Exercise brief:
Look for the string "option" in the listing below, then copy every line that has it.

Given records:

(* ===== verification/RamfbSpec.v ===== *)
(** * The framebuffer device: what it is told

    Over every device that behaves as the fw_cfg specification of the machine says,
    [ramfb_init] stores the description of the framebuffer in the file "etc/ramfb",
    wherever the directory lists it. *)

From Stdlib Require Import Strings.String.
From S2P Require Import Prelude CLib FsTypes UserOs Ramfb.

(** A file of the device: its size, its selector and its name. *)
Record fw_file := FwFile { fw_size : Z; fw_sel : Z; fw_name : list Z }.
Definition fw_entry (f : fw_file) : list Z :=
  be_bytes 4 (fw_size f) ++ be_bytes 2 (fw_sel f) ++ [0; 0] ++ fw_name f ++ zeros (56 - length (fw_name f)).
Definition fw_file_ok (f : fw_file) : Prop :=
  0 ≤ fw_sel f < 65536 ∧ nonzero (fw_name f) ∧ (length (fw_name f) < 56)%nat.

(** The selector of the first file of that name. *)
Fixpoint ramfb_sel (fs : list fw_file) : Z :=
  match fs with
  | [] => 0
  | f :: fs => if bool_decide (fw_name f = str "etc/ramfb") then fw_sel f else ramfb_sel fs
  end.

Definition mem_read (mem : list (Z * list Z)) (a : Z) (n : nat) : option (list Z) :=
  match list_find (λ x, fst x = a) mem with Some (_, (_, b)) => if (n <=? length b)%nat then Some (take n b) else None | None => None end.

(** What is documented about the device: [fw_stream] is what reads of the data register
    will give, [fw_item] the contents of an item, [fw_written] what was stored in an
    item by DMA, and [fw_busy] how often the control word of a transfer that has been
    started will still be read as not zero. *)
Class FwLaws (D : Type) `{!FwCfg D} := {
  fw_stream : D → list Z;
  fw_item : D → Z → list Z;
  fw_written : D → Z → option (list Z);
  fw_busy : D → nat;
  law_select k d : 0 ≤ k < 65536 → fw_stream (fw_select (bswap 2 k) d) = fw_item d k;
  law_byte d b l : fw_stream d = b :: l → fst (fw_byte d) = b ∧ fw_stream (snd (fw_byte d)) = l;
  law_word d w l : fw_stream d = w ++ l → length w = 4%nat → fst (fw_word d) = le_val w ∧ fw_stream (snd (fw_word d)) = l;
  law_dma d mem a sel len c data : 0 ≤ a < 2 ^ 64 → 0 ≤ sel < 65536 → 0 ≤ len < 2 ^ 32 → 0 ≤ c < 2 ^ 64 →
    mem_read mem a 16 = Some (be_bytes 4 (u32 (Z.shiftl sel 16 + 24)) ++ be_bytes 4 len ++ be_bytes 8 c) →
    mem_read mem c (Z.to_nat len) = Some data →
    fw_written (fw_dma (bswap 8 a) mem d) sel = Some data;
  law_control d : fst (fw_control d) = (if (fw_busy d =? 0)%nat then 0 else 1) ∧
    fw_busy (snd (fw_control d)) = (fw_busy d - 1)%nat ∧ ∀ k, fw_written (snd (fw_control d)) k = fw_written d k
}.

Section spec.
Context {D : Type} `{!FwCfg D} `{!FwLaws D}.
Variables fb_addr cfg_addr dma_addr : Z.
Local Abbreviation st := (ramfb D).

Lemma read_file_wp b l (Q : list Z → st → Prop) P (s : st) : fw_stream (fwcfg s) = b ++ l →
  (∀ d, fw_stream d = l → Q b (Ramfb (g_framebuffer s) d)) → wp (read_file (length b)) Q P s.
Proof.
  revert s Q. induction b as [|c b IH]; intros s Q Hs HQ; cbn [length read_file].
  - apply wp_ret. specialize (HQ (fwcfg s) Hs). by destruct s.
  - destruct (law_byte _ _ _ Hs) as [E1 E2]. apply wp_bind. unfold dev_get, wp, mbind, M_bind, get, modify, mret, M_ret.
    rewrite E1. change (wp (l0 ← read_file (length b); mret (c :: l0)) Q P (Ramfb (g_framebuffer s) (snd (fw_byte (fwcfg s))))).
    apply wp_bind, IH; [exact E2|]. intros d Hd. apply wp_ret, HQ, Hd.
Qed.

Lemma length_fw_entry f : (length (fw_name f) < 56)%nat → length (fw_entry f) = 64%nat.
Proof.
  intros H. unfold fw_entry, be_bytes. rewrite !length_app, !length_rev, !length_le_bytes, length_zeros. cbn [length]. lia.
Qed.

Lemma fw_entry_fields f : (length (fw_name f) < 56)%nat →
  sub (fw_entry f) 8 56 = fw_name f ++ 0 :: zeros (55 - length (fw_name f)) ∧ sub (fw_entry f) 4 2 = be_bytes 2 (fw_sel f).
Proof.
  intros H. unfold fw_entry.
  assert (∀ n x, length (be_bytes n x) = n) as Hl by (intros; unfold be_bytes; by rewrite length_rev, length_le_bytes).
  split.
  - rewrite !(sub_app_skip _ _ _ _ _ (Hl _ _)) by lia. cbn [Nat.sub]. rewrite (sub_app_skip [0; 0] _ 2) by (done || lia).
    unfold sub. cbn [Nat.sub]. rewrite drop_0, take_ge by (rewrite length_app, length_zeros; lia). f_equal.
    by replace (56 - length (fw_name f))%nat with (S (55 - length (fw_name f))) by lia.
  - rewrite (sub_app_skip _ _ _ _ _ (Hl _ _)) by lia. cbn [Nat.sub]. by apply sub_app_here.
Qed.

Lemma find_ramfb_wp fs l (Q : Z → st → Prop) P (s : st) : Forall fw_file_ok fs → fw_stream (fwcfg s) = concat (fw_entry <$> fs) ++ l →
  (∀ d, Q (ramfb_sel fs) (Ramfb (g_framebuffer s) d)) → wp (find_ramfb (length fs)) Q P s.
Proof.
  intros Hok. revert s Q. induction Hok as [|f fs (Hs & Hn & Hl) _ IH]; intros s Q Hst HQ; cbn [length find_ramfb ramfb_sel] in *.
  - apply wp_ret. specialize (HQ (fwcfg s)). by destruct s.
  - cbn [fmap list_fmap concat] in Hst. rewrite <-(assoc_L (++)) in Hst. apply wp_bind. rewrite <-(length_fw_entry f Hl).
    eapply read_file_wp; [exact Hst|]. intros d Hd. destruct (fw_entry_fields f Hl) as [-> ->].
    destruct (strcmp_spec (fw_name f) (str "etc/ramfb") (zeros (55 - length (fw_name f))) [] Hn) as (r & E & Hr); [by repeat constructor|].
    unfold str_ramfb. rewrite E. wp_steps. rewrite bswap_be by exact Hs. destruct (Z.eqb_spec r 0) as [Z0|N0].
    + rewrite bool_decide_true in HQ by tauto. apply wp_ret, HQ.
    + rewrite bool_decide_false in HQ by tauto. eapply IH; [exact Hd|]. exact HQ.
Qed.

(** The description, as the device reads it. *)
Definition ramfb_config : list Z :=
  be_bytes 8 fb_addr ++ be_bytes 4 DRM_FORMAT_XRGB8888 ++ be_bytes 4 0 ++
  be_bytes 4 1280 ++ be_bytes 4 800 ++ be_bytes 4 5120.

Lemma ramfb_cfg_bytes : ramfb_cfg fb_addr = ramfb_config.
Proof. unfold ramfb_cfg, ramfb_config. by rewrite !le_bytes_bswap. Qed.

Lemma ramfb_dma_bytes sel : 0 ≤ sel < 65536 →
  ramfb_dma fb_addr cfg_addr sel = be_bytes 4 (u32 (Z.shiftl sel 16 + 24)) ++ be_bytes 4 28 ++ be_bytes 8 cfg_addr.
Proof.
  intros Hs. unfold ramfb_dma. rewrite !le_bytes_bswap. do 3 f_equal.
  rewrite <-Z.lor_assoc. change (Z.lor QEMU_CFG_DMA_CTL_SELECT QEMU_CFG_DMA_CTL_WRITE) with 24.
  rewrite <-Z.lxor_lor, Z.add_nocarry_lxor; [done|..].
  all: apply Z.bits_inj'; intros i Hi; rewrite Z.land_spec, Z.bits_0; destruct (Z.lt_ge_cases i 16).
  all: try by rewrite Z.shiftl_spec_low.
  all: assert (Z.testbit 24 i = false) as -> by (apply Z.bits_above_log2; [lia|]; change (Z.log2 24) with 4; lia); apply andb_false_r.
Qed.

Lemma dma_wait_wp k Q P (s : st) : fw_busy (fwcfg s) = k →
  (∀ d, (∀ n, fw_written d n = fw_written (fwcfg s) n) → Q tt (Ramfb (g_framebuffer s) d)) →
  ∀ fuel, (k < fuel)%nat →
  wp (loop fuel (λ _ : unit, c ← dev_get fw_control; mret (if negb (c =? 0) then inl tt else inr tt)) tt) Q P s.
Proof.
  revert s. induction k as [|k IH]; intros s Hk HQ [|fuel] Hf; try lia.
  all: cbn [loop]; destruct (law_control (fwcfg s)) as (E1 & E2 & E3); rewrite Hk in E1; cbn [Nat.eqb] in E1.
  all: apply wp_bind; unfold dev_get, wp at 1, mbind, M_bind, get, modify, mret, M_ret; rewrite E1; cbn [Z.eqb negb].
  - apply HQ, E3.
  - apply IH; [cbn; rewrite E2; lia| |lia]. cbn. intros d Hd. apply HQ. intros n. by rewrite Hd.
Qed.

(** [ramfb_init], with what it does to the framebuffer. *)
Lemma ramfb_init_wp fs rest patience (s : st) :
  0 ≤ dma_addr < 2 ^ 64 → 0 ≤ cfg_addr < 2 ^ 64 → dma_addr ≠ cfg_addr → Forall fw_file_ok fs → Z.of_nat (length fs) < 2 ^ 32 →
  (∀ d, fw_item d FW_CFG_FILE_DIR = be_bytes 4 (Z.of_nat (length fs)) ++ concat (fw_entry <$> fs) ++ rest) →
  (∀ a mem d, (fw_busy (fw_dma a mem d) < patience)%nat) →
  wp (ramfb_init fb_addr cfg_addr dma_addr patience)
  (λ _ s', ramfb_sel fs ≠ 0 ∧ fw_written (fwcfg s') (ramfb_sel fs) = Some ramfb_config ∧
    g_framebuffer s' = replicate (Z.to_nat (RAMFB_WIDTH * RAMFB_HEIGHT / 4)) 0 ++
    drop (Z.to_nat (RAMFB_WIDTH * RAMFB_HEIGHT / 4)) (g_framebuffer s))
  (λ _, ramfb_sel fs = 0) s.
Proof.
  intros Ha Hca Hne Hok Hn Hitem Hbusy. unfold ramfb_init.
  assert (0 ≤ ramfb_sel fs < 65536) as Hsel.
  { clear -Hok. induction Hok as [|f fs (Hs & _) _ IH]; cbn; [lia|]. by case_bool_decide. }
  apply wp_bind, wp_modify, wp_bind, wp_modify. apply wp_bind. set (s1 := Ramfb _ _).
  assert (fw_stream (fwcfg s1) = be_bytes 4 (Z.of_nat (length fs)) ++ concat (fw_entry <$> fs) ++ rest) as Hst.
  { unfold s1. cbn [fwcfg]. rewrite law_select by (unfold FW_CFG_FILE_DIR; lia). apply Hitem. }
  destruct (law_word _ _ _ Hst) as [E1 E2]; [unfold be_bytes; by rewrite length_rev, length_le_bytes|].
  unfold dev_get at 1, wp at 1, mbind at 1, M_bind, get at 1, modify at 1, mret at 1, M_ret. unfold mbind, modify. rewrite E1.
  cbv beta iota zeta. rewrite bswap_be by (change (256 ^ Z.of_nat 4) with (2 ^ 32); lia). rewrite Nat2Z.id. apply wp_bind.
  eapply find_ramfb_wp; [done|exact E2|]. intros d. destruct (Z.eqb_spec (ramfb_sel fs) 0) as [E0|N0]; [by apply wp_panic|].
  apply wp_bind, wp_modify. eapply (dma_wait_wp _ _ _ _ eq_refl); [|apply Hbusy]. intros d' Hd'. split; [done|]. split; [|exact eq_refl]. cbn [fwcfg g_framebuffer] in Hd' |- *.
  rewrite Hd'. apply (law_dma _ _ _ _ 28 cfg_addr); [done|done|lia|done|..].
  - rewrite ramfb_dma_bytes by done. unfold mem_read. cbn [list_find fst]. rewrite decide_False, decide_True by done. done.
  - unfold mem_read. cbn [list_find fst]. rewrite decide_True by done. by rewrite ramfb_cfg_bytes.
Qed.
(** [ramfb_init] finds the file wherever the directory lists it, and stores in it the
    address, format and size of the framebuffer, big-endian; it waits for the transfer,
    and panics when the device has no such file. *)
Theorem ramfb_init_configures fs rest patience (s : st) :
  0 ≤ dma_addr < 2 ^ 64 → 0 ≤ cfg_addr < 2 ^ 64 → dma_addr ≠ cfg_addr → Forall fw_file_ok fs → Z.of_nat (length fs) < 2 ^ 32 →
  (∀ d, fw_item d FW_CFG_FILE_DIR = be_bytes 4 (Z.of_nat (length fs)) ++ concat (fw_entry <$> fs) ++ rest) →
  (∀ a mem d, (fw_busy (fw_dma a mem d) < patience)%nat) →
  wp (ramfb_init fb_addr cfg_addr dma_addr patience)
  (λ _ s', ramfb_sel fs ≠ 0 ∧ fw_written (fwcfg s') (ramfb_sel fs) = Some ramfb_config)
  (λ _, ramfb_sel fs = 0) s.
Proof. intros. eapply wp_conseq; [by apply (ramfb_init_wp fs rest)|]. intros _ s' (? & ? & _). done. Qed.
End spec.

(** ** A device that behaves so *)

Record toy_fw := ToyFw { t_stream : list Z; t_written : list (Z * list Z); t_busy : nat }.

Definition toy_files : list fw_file := [FwFile 4 10 (str "etc/e820"); FwFile 28 37 (str "etc/ramfb")].
Definition toy_item (k : Z) : list Z :=
  if k =? FW_CFG_FILE_DIR then be_bytes 4 2 ++ concat (fw_entry <$> toy_files) ++ [] else [].
Definition toy_lookup (l : list (Z * list Z)) (k : Z) : option (list Z) := snd <$> (snd <$> list_find (λ x, fst x = k) l).

Definition toy_dma (v : Z) (mem : list (Z * list Z)) (d : toy_fw) : toy_fw :=
  match mem_read mem (bswap 8 v) 16 with
  | None => d
  | Some b =>
      let sel := bswap 4 (le_val (sub b 0 4)) / 65536 in
      match mem_read mem (bswap 8 (le_val (sub b 8 8))) (Z.to_nat (bswap 4 (le_val (sub b 4 4)))) with
      | None => d
      | Some data => ToyFw (t_stream d) ((sel, data) :: t_written d) 3
      end
  end.

#[local] Instance toy_cfg : FwCfg toy_fw := {
  fw_select v d := ToyFw (toy_item (bswap 2 v)) (t_written d) (t_busy d);
  fw_byte d := (hd 0 (t_stream d), ToyFw (tl (t_stream d)) (t_written d) (t_busy d));
  fw_word d := (le_val (take 4 (t_stream d)), ToyFw (drop 4 (t_stream d)) (t_written d) (t_busy d));
  fw_dma v mem d := ToyFw (t_stream d) (t_written (toy_dma v mem d)) 3;
  fw_control d := (if (t_busy d =? 0)%nat then 0 else 1, ToyFw (t_stream d) (t_written d) (t_busy d - 1))
}.

#[local] Instance toy_laws : FwLaws toy_fw.
Proof.
  refine {| fw_stream := t_stream; fw_item _ := toy_item; fw_written d := toy_lookup (t_written d); fw_busy := t_busy |}.
  - intros k d Hk. cbn [fw_select toy_cfg t_stream]. f_equal. by apply (bswap_be 2).
  - intros d b l E. cbn. by rewrite E.
  - intros d w l E Hw. cbn [fw_word toy_cfg fst snd t_stream]. by rewrite E, <-Hw, take_app_length, drop_app_length.
  - intros d mem a sel len c data Ha Hsel Hlen Hc Em Ed. cbn [fw_dma toy_cfg t_written]. unfold toy_dma.
    rewrite (bswap_bswap 8 a), Em by (change (256 ^ Z.of_nat 8) with (2 ^ 64); lia).
    assert (∀ n x, length (be_bytes n x) = n) as Hl by (intros; unfold be_bytes; by rewrite length_rev, length_le_bytes).
    rewrite sub_app_here by apply Hl. rewrite (sub_app_skip _ _ 4 4) by (apply Hl || lia). rewrite (sub_app_skip _ _ 4 8) by (apply Hl || lia).
    cbn [Nat.sub]. rewrite sub_app_here by apply Hl. rewrite (sub_app_skip _ _ 4 4) by (apply Hl || lia). cbn [Nat.sub].
    assert (sub (be_bytes 8 c) 0 8 = be_bytes 8 c) as -> by (unfold sub; rewrite drop_0, take_ge; [done|rewrite Hl; lia]).
    rewrite (bswap_be 8 c) by (change (256 ^ Z.of_nat 8) with (2 ^ 64); lia).
    rewrite (bswap_be 4 len) by (change (256 ^ Z.of_nat 4) with (2 ^ 32); lia). rewrite Ed.
    rewrite (bswap_be 4) by (apply u32_range). rewrite Z.shiftl_mul_pow2, u32_small by lia.
    assert ((sel * 2 ^ 16 + 24) / 65536 = sel) as -> by (change (2 ^ 16) with 65536; rewrite Z.add_comm, Z.div_add; [done|lia]). unfold toy_lookup. cbn [t_written list_find fst]. by rewrite decide_True.
  - intros d. cbn. split; [by destruct (t_busy d)|]. done.
Defined.

Lemma ramfb_init_configures_witness :
  wp (ramfb_init 4096 8192 8256 4)
    (λ _ s', ramfb_sel toy_files ≠ 0 ∧ fw_written (fwcfg s') (ramfb_sel toy_files) = Some (ramfb_config 4096))
    (λ _, ramfb_sel toy_files = 0) (Ramfb [] (ToyFw [] [] 0)).
Proof.
  apply (ramfb_init_configures (D := toy_fw) 4096 8192 8256 toy_files []); [lia|lia|done| |cbn; lia|done|].
  - repeat constructor; cbn; lia.
  - intros. cbn. lia.
Defined.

Exercise response:
Definition mem_read (mem : list (Z * list Z)) (a : Z) (n : nat) : option (list Z) :=
  fw_written : D → Z → option (list Z);
Definition toy_lookup (l : list (Z * list Z)) (k : Z) : option (list Z) := snd <$> (snd <$> list_find (λ x, fst x = k) l).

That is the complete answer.